Everyone stared. Percy’s mother surprisingly flew to Kitty’s rescue. “Quite right, my dear… tell him so myself… cheeky, very cheeky… pinches housemaids’ bottoms… very hard to get good girls these days… bad, yes… good, no… cook got drunk… cooking sherry… but it’s the principle of the thing I always say…,” she ended happily.

  Everyone breathed a sigh of relief and burst out talking at once about the age-old problem of servants.

  “Very good,” said Lady Mainwaring in a whisper to Kitty. “Now carry on as if nothing had happened.”

  Percy, to Kitty’s surprise, began to talk to her in almost deferential tones about a play he had seen the night before. The rest of the company cut into his conversation, from time to time, asking Kitty how she was enjoying her new home and asking when her husband would be returning to London.

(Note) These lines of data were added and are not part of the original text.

(** * py_mega_account_generator: the provisioning workflow of [main.py]

    A shallow embedding of [main.py]: the command-line driver ([__main__]),
    [setup], [archive_folder], [loop_registrations], [register] and the
    account parser of [convert_accounts].

    The collaborators imported from [utilities.*], [services.*], [pyppeteer],
    [shutil] and [os] are calls to the outside world.  Every such call is
    recorded in a trace, and an environment ([World]) decides whether it
    raises and what it returns.  Python exceptions and [sys.exit] are the
    two abnormal outcomes of a computation; nothing in [main.py] catches
    either, so both propagate to the top. *)

From Stdlib Require Import String Ascii List ZArith Bool Arith Lia FinFun.
Import ListNotations.

Open Scope string_scope.
Open Scope list_scope.

(** ** Data *)

(** [utilities.etc.Credentials]: the fields [main.py] and the converter read. *)
Record Credentials := mkCredentials {
  name : string;
  email : string;
  emailPassword : string;
  password : string
}.

(** [utilities.fs.Config]: the two attributes [main.py] reads. *)
Record Config := mkConfig {
  executablePath : string;
  accountFormat : string
}.

(** [console_args], the namespace built by [parser.parse_args()].
    [file] and [loop] are [None] when the option is absent. *)
Record ConsoleArgs := mkArgs {
  keepalive : bool;
  extract : bool;
  verbose : bool;
  file : option string;
  public : bool;
  loop : option Z;
  convert : bool
}.

(** The mailbox session returned by [mail_login] and the message returned by
    [get_mail] are opaque to [main.py]: it only passes them on. *)
Definition Mail := string.

Definition Message := string.

Inductive Colour := OKGREEN | OKCYAN | WARNING | FAIL.

(** The texts [main.py] prints through [p_print]. *)
Inductive Text :=
| FailedToFindBrowser
| FoundExecutable
| FailedToFindExecutable
| LoopProgress (i : Z) (loop_count : Z)
| VerifiedAccount
| EmailAndPassword (e p : string)
| FileLargerThan5GB
| FileNotFound
| FailedWhileSettingUp
| FolderArchivedTo (path : string).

  Kitty forced herself to answer their questions at some length, instead of just saying “yes” and “no.”

  When she and Lady Mainwaring rose to take their departure, Mrs. Barlowe-Smellie asked if they could come to dinner the following week.

  “I’m afraid not,” said Lady Mainwaring, drawing on her long gloves. “We are both in the need of sea air. We shall probably be in Hadsea or somewhere.”

  Mrs. Barlowe-Smellie expressed her disappointment in her usual fragmented way. “So very, very sorry…. Seaside… ? dear me… must be… well, you know… time of year… mashers… common people… tut… common… tut… but healthy… ozone… sea-bathing… prawns. I do so love prawns,” she added, looking quite startled to find a complete sentence emerging from her lips.

  When they were seated in the carriage, Lady Mainwaring turned to her companion. “You just slew dragon number two. Did you notice how polite Percy became? He won’t trouble you again. Now, wasn’t it worth the effort?”

  Kitty nodded, feeling a faint, warm glow of satisfaction.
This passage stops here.